THE LURKING FEAR
Death, Madness, Horror, Decay
Century Media Records
Like many similarly minded side-band projects of late – GRAND CADAVER and LOCK UP are a couple more recent examples - I suppose we have COVID to thank for a new album from Swedish all-stars THE LURKING FEAR. Without the usual touring rigors of their “day job” bands, the quintet – featuring three members of AT THE GATES in frontman Tomas Lindberg Redant (also of LOCK UP), guitarist Jonas Stålhammar and drummer Adrian Erlandsson, and SKITSYSTEM guitarists Fredrik Wallenberg and Andreas Axelson (who plays bass here) – was able to carve out time to regroup and pick up where it left off with the 2017 debut Out Of The Voiceless Grave.
And that means another savage round of old school Swedish death metal meets H.P. Lovecraft with Death, Madness, Horror, Decay, which delivers equal parts buzz-sawing rabble and bulldog tenacity, flavored by the mystery and primordial dread inherent in Lovecraft’s writings. Despite some atmospheric flourishes, especially to get things started on “Abyssal Slime”, THE LURKING FEAR echoes early ENTOMBED, GRAVE or DISMEMBER much more so than the progressive melo-death of post-reunion AT THE GATES.
The band strips things down, revs things up and plays with utter ferocity much of the way through, especially on the breathless, d-beat powered “Death Reborn”, which clocks in an uber-compact, grindcore-like 1:10. The rest of the tunes aren’t quite so terse and sub-nosed, averaging a still tidy three minutes each. But there is little in the way of frivolity and any accommodation for the aforementioned atmosphere is generally brief, allowing for a reload before letting loose again.

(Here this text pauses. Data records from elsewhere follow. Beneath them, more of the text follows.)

(* ===== verification/Scalars.v ===== *)
(** * Kubernetes YAML values ([kubernetes/documents.py])

    How plain YAML scalars become JSON values with the rules of Go's YAML reader:
    booleans, null, integers of 64 bits, floats, timestamps, and everything else
    as text; tagged scalars; and mapping keys.  PyYAML's parser is outside the
    repository: its nodes are the input, with merge keys already flattened.
    Floats are exact rationals below the largest binary64. *)

From Stdlib Require Import Ascii.
From S2P Require Import Prelude Text.

(** ** Plain scalars *)

Inductive scalar :=
  | SBool (b : bool)
  | SNull
  | SInt (z : Z)
  | SFloat (x : flt)
  | SStr (s : string).

Definition kind_of (v : scalar) : string :=
  match v with
  | SBool _ => "bool"
  | SNull => "null"
  | SInt _ => "int"
  | SFloat _ => "float"
  | SStr _ => "str"
  end.

Definition trues : list string := ["y"; "Y"; "yes"; "Yes"; "YES"; "true"; "True"; "TRUE"; "on"; "On"; "ON"].
Definition falses : list string := ["n"; "N"; "no"; "No"; "NO"; "false"; "False"; "FALSE"; "off"; "Off"; "OFF"].
Definition nulls : list string := [""; "~"; "null"; "Null"; "NULL"].
Definition nonfinite (value : string) : option flt :=
  if mem value [".inf"; ".Inf"; ".INF"; "+.inf"; "+.Inf"; "+.INF"] then Some PosInf
  else if mem value ["-.inf"; "-.Inf"; "-.INF"] then Some NegInf
  else if mem value [".nan"; ".NaN"; ".NAN"] then Some NotANumber
  else None.

Definition head_in (chars s : string) : bool :=
  match s with EmptyString => false | String c _ => has_char c chars end.

(** [value.replace("_", "")] *)
Fixpoint drop_underscores (s : string) : string :=
  match s with
  | EmptyString => EmptyString
  | String c s => if Ascii.eqb c "_" then drop_underscores s else String c (drop_underscores s)
  end.

(** A leading sign: its factor, whether it is present, and the rest. *)
Definition read_sign (s : string) : Z * bool * string :=
  match s with
  | String "+" r => (1, true, r)
  | String "-" r => (-1, true, r)
  | _ => (1, false, s)
  end.

(** The value of a digit in a base up to sixteen. *)
Definition digit_in (base : Z) (c : ascii) : option Z :=
  let n := Z.of_nat (nat_of_ascii c) in
  let v := if (48 <=? n) && (n <=? 57) then n - 48
           else if (97 <=? n) && (n <=? 102) then n - 87
           else if (65 <=? n) && (n <=? 70) then n - 55
           else base in
  if v <? base then Some v else None.
(* ===== verification/SourceCleanupProofs.v ===== *)
(** * What the retirement of source builds may touch

    An image is unpinned only after a complete look at the cluster in which no
    document uses it; an object is deleted only when it belongs to the
    installation, by its UID, and a cache only after its writers are gone and no Pod
    mounts it. *)

From Stdlib Require Import Ascii.
From S2P Require Import Prelude Text Kube Manifest Effects Client Instances Fencing Emits ImageStore ImageStoreProofs Consumers ConsumerProofs SourceCleanup.

Lemma py_eqb_text s v : py_eqb (JStr s) v = true ↔ v = JStr s.
Proof.
  destruct v; simpl; try done. rewrite eqb_true. naive_solver.
Qed.
Lemma retains_false retained reference : retains retained reference = false ↔ JStr reference ∉ retained.
Proof.
  unfold retains. rewrite existsb_none. split.
  - intros Hr Hin. specialize (Hr _ Hin). by rewrite (proj2 (py_eqb_text _ _) eq_refl) in Hr.
  - intros Hnin v Hv. destruct (py_eqb (JStr reference) v) eqn:E; [|done]. apply py_eqb_text in E as ->. done.
Qed.

(** ** Images in use *)

(** The template of a CronJob *)
Definition schedules (d template : json) : Prop :=
  index "kind" d = Ok (JStr "CronJob") ∧ ∃ spec, index "spec" d = Ok spec ∧ index "jobTemplate" spec = Ok template.
(** A complete look at the cluster has shown no user of the image. *)
Definition seen_unused `{Printer} `{JsonText} (n : calls) (image : string) : Prop :=
  (∃ docs, listed_all n NATIVE_WORKLOADS "" docs ∧
     ∀ d, d ∈ docs → ¬ uses_image d (JStr image) ∧ ∀ t, schedules d t → ¬ uses_image t (JStr image)) ∧
  consumers_have (λ d, ¬ uses_image d (JStr image)) n.
Lemma growing_seen_unused `{Printer} `{JsonText} image : growing (λ n, seen_unused n image).
Proof. unfold seen_unused. auto 10 with growing. Qed.

Section Cleanup.
Context {C S : Type} `{Kubectl C} `{Printer} `{JsonText} `{ResourceStream} `{PythonRepr} `{YamlText}.
Abbreviation IO := (IO (world C S)).

Lemma emits_images_in_use depth :
  emits (images_in_use depth : IO _)
    (λ retained n, ∀ image, retains retained image = false → seen_unused n image) (λ _, True).
Proof.
  unfold images_in_use. eapply emits_seq; [apply emits_listed|]. intros native.
  apply emits_pure_bind; [|done]. intros used Hused.
  eapply emits_seq; [apply emits_consumers|]. intros consumers.
  apply emits_pure_bind; [|done]. intros selected Hsel.
  apply emits_pure_bind; [|done]. intros templates Htem.
  apply emits_pure_bind; [|done]. intros scheduled Hsch.
  apply emits_ret. intros n1 Hc n0 Hl image [Hu [Hs Hh]%not_elem_of_app]%retains_false%not_elem_of_app. split.
  - exists native. split; [eapply growing_listed_all; [|exact Hl]; set_solver|]. intros d Hd. split.
    + by apply (application_images_unused _ _ _ _ Hused).
    + intros t (Hk & spec & Hspec & Ht). eapply application_images_unused; [exact Hsch|done|].
      apply (elem_of_mapped_concat _ _ _ _ Htem). destruct (mapped_elem _ _ _ _ Htem Hd) as (k & Hkk & _). exists d, k.
      split_and!; [done..|]. rewrite Hk in Hkk. simpl in Hkk. rewrite Hspec in Hkk. simpl in Hkk. rewrite Ht in Hkk. simpl in Hkk.
      injection Hkk as <-. left.
  - eapply consumers_weaken; [|eapply growing_consumers; [|exact Hc]; set_solver].
    intros d Hd. by apply (application_images_unused _ _ _ _ Hsel).
Qed.

Lemma off_node_images_in_use depth : only off_node (images_in_use depth : IO _).
Proof.
  unfold images_in_use, application_consumers, list_all_resources, list_selected, api_resource_names, decode_resource_list.
  only_auto; first [by apply only_run|by apply only_run_text].
Qed.

Lemma obeys_stores P fuel fresh ns timeout reached bindings use :
  grows P → (∀ r e, off_node e → P r e) →
  (∀ key s, st_namespace s = ns → st_binding s ∈ bindings → obeys P (use key s)) →
  obeys P (on_stores fuel fresh ns timeout reached bindings use : IO unit).
Proof.
  intros HP Hoff Huse. unfold on_stores. apply obeys_each; [done|]. intros e _. apply obeys_each; [done|]. intros binding Hb.
  apply obeys_store; [done..|]. intros s Hns Hs. apply Huse; [done|]. by rewrite Hs.
Qed.

Lemma sorted_texts_elem l k x : sorted_texts l = Ok k → x ∈ k → JStr x ∈ l.
Proof.
  unfold sorted_texts. intros (texts & Ht & [= <-])%outcome_bind_Ok Hx.
  rewrite elem_of_sort_by, elem_of_distinct in Hx. apply (elem_of_mapped _ _ _ _ Ht) in Hx as (v & Hv & Hx).
  destruct v; try done. by injection Hx as ->.
Qed.

(** An image is unpinned for a binding of the installation, which the runtime of
    the node reports as its owner, after a complete look has shown no user. *)
Definition unpins_unused (ns : string) (bindings : list json) (r : calls) (e : call * reply) : Prop :=
  ∀ ns' pod image, releases e ns' pod image →
    ns' = ns ∧ seen_unused r image ∧ ∃ binding, JStr binding ∈ bindings ∧ reported r ns pod binding image.
Lemma grows_unpins_unused ns bindings : grows (unpins_unused ns bindings).
Proof. intros e. unfold unpins_unused. auto 10 using growing_seen_unused with growing. Qed.

Lemma obeys_release_unused fuel depth fresh ns timeout v :
  obeys (unpins_unused ns (v_bindings v)) (release_unused fuel depth fresh ns timeout v : IO unit).
Proof.
  assert (∀ bs r e, off_node e → unpins_unused ns bs r e) as Hoff.
  { intros bs r e He ns' pod image Hr. by apply off_node_releases in Hr. }
  eapply obeys_seq; [eapply obeys_only; [apply Hoff|apply off_node_images_in_use]|apply emits_images_in_use|].
  intros retained n Hun. apply obeys_pure_bind. intros bindings Hb.
  apply (obeys_weaken (release_allowed ns bindings (λ image, retains retained image = false))).
  { intros r e He ns' pod image Hr. destruct (He ns' pod image Hr) as (-> & Hi & binding & Hin & Hrep). split; [done|]. split.
    - eapply growing_seen_unused; [|by apply Hun]. set_solver.
    - exists binding. split; [by eapply sorted_texts_elem|]. eapply growing_reported; [|exact Hrep]. set_solver. }
  apply obeys_stores; [apply grows_release_allowed| |].
  { intros r e He ns' pod image Hr. by apply off_node_releases in Hr. }
  intros _ s <- Hs. apply obeys_bind; [apply grows_release_allowed|..].
  { eapply obeys_only; [|apply neutral_release_leases]. intros r e He ns' pod image Hr. by destruct (neutral_permits _ _ _ _ _ He Hr). }
  intros _. apply obeys_bind; [apply grows_release_allowed|by apply obeys_release_except|]. intros _. apply obeys_ret.
Qed.

(** [_remove_source_object] deletes nothing but the current object with the UID of the
    document, and leaves it gone. *)
Definition current_of (n : calls) (d current : json) : Prop :=
  ∃ k nm ns, (GetObject k nm ns true, Output (Some current)) ∈ n ∧ named d nm ns ∧ same_uid current d.
Definition gone (n : calls) (d : json) : Prop :=
  vanished n d ∨ ∃ current, current_of n d current ∧ vanished n current.
Lemma growing_current d current : growing (λ n, current_of n d current).
Proof. unfold current_of. auto 10 with growing. Qed.
Lemma growing_gone d : growing (λ n, gone n d).
Proof. unfold gone. auto 10 using growing_vanished, growing_current with growing. Qed.
#[local] Hint Resolve growing_vanished growing_current growing_gone : growing.

Definition deletes_current (F : json → Prop) (r : calls) (e : call * reply) : Prop :=
  ∀ path o, e.1 = DeleteRaw path o →
    ∃ d current u, F d ∧ current_of r d current ∧ meta_index "uid" current = Ok u ∧ o = delete_options u None "Foreground".
Lemma grows_deletes_current F : grows (deletes_current F).
Proof. intros e. unfold deletes_current. auto 10 with growing. Qed.
Lemma reading_deletes_current F r e : reading e → deletes_current F r e.
Proof. intros Hr path o He. unfold reading in Hr. rewrite He in Hr. discriminate. Qed.

Lemma obeys_remove_object fuel d timeout :
  obeys (deletes_current (eq d)) (remove_source_object fuel d timeout : IO unit).
Proof.
  unfold remove_source_object. apply obeys_pure_bind. intros ns Hns%text_at_Ok. apply obeys_pure_bind. intros nm Hnm%text_at_Ok.
  apply obeys_pure_bind. intros uid Hu. apply obeys_pure_bind. intros k _.
  assert (∀ A (m : IO A) P, (∀ r e, reading e → P r e) → only reading m → obeys P m) as Hread by (intros; by eapply obeys_only).
  eapply obeys_seq; [apply Hread; [apply reading_deletes_current|by apply only_get_if_exists]|apply emits_get_if_exists|].
  intros [current|] n [-> _]; [|apply obeys_ret]. apply obeys_pure_bind. intros u Hcu.
  destruct (py_eqb u uid) eqn:Eu; cbn [negb]; [|apply obeys_ret].
  apply obeys_try; [apply grows_shift, grows_deletes_current|..].
  - eapply obeys_only; [|apply only_deletes]. intros r e He path o Ho. destruct (He path o Ho) as (u' & Hu' & ->). same_ok.
    exists d, current, u. split_and!; [done| |done|done]. exists k, nm, ns. split_and!; [set_solver|by apply named_Ok|].
    by exists u, uid.
  - intros e h. destruct (deployment_error e); [|done]. intros [= <-]. apply Hread; [intros r e' ?; by apply reading_deletes_current|].
    apply only_bind; [by apply only_get_if_exists|]. only_auto.
Qed.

“Funeral Abyss” is one notable exception, with its eerie doominess maintained throughout after the relentless opening salvo of “Abyssal Slime”, "Death Reborn” and “Cosmic Macabre”. Another, oddly enough, is the album’s second shortest track, the forboding, clangorous 1:36-long “Kaleidoscopic Mutations” that features the tormented multi-tracked growls and shrieks of AUTOPSY’s Chris Reifert. It again comes after an ever-more-intense trifecta of the title track, “Architects Of Madness” and the galloping “In A Thousand Horrors Crowned” with its crafty guitar harmonies and segues into “Ageless Evil” where it’s off to the races again.
That cycle seems destined to repeat to close things out as the finale “Leech Of The Aeons” lumbers to a start in a wash of creepy vintage horror film organ to follow the black metal-splashed “One In Flesh” and the bulldozing “Restless Death”. But “Aeons” quickly roars to life and while it is the longest – at 5:17 - and most involved track here, it still crunches along mightily and makes for an emphatic end.
Bonus editions offer covers of “The Curse” from SLAUGHTER – the long-defunct Canadian thrash band, not the still-active American hair band – and “Seance” from POSSESSED. Both make for fitting additions with their grinding simplicity, Satan-conjuring lyrics and relative brevity, and are delivered with a gritty gusto here that gives the originals some added oomph.
And that is true of Death, Madness, Horror, Decay as a whole. THE LURKING FEAR nicely captures the raw energy and immediacy of primal Swedish death metal while adding a bit flair with the Lovecraftian spin and channeling through the seasoned chops of a group of wily veterans. The “super group” was able to make the most of a shitty pandemic situation and has cranked out something that sounds both effortless and inspired, making for a genuinely super effort.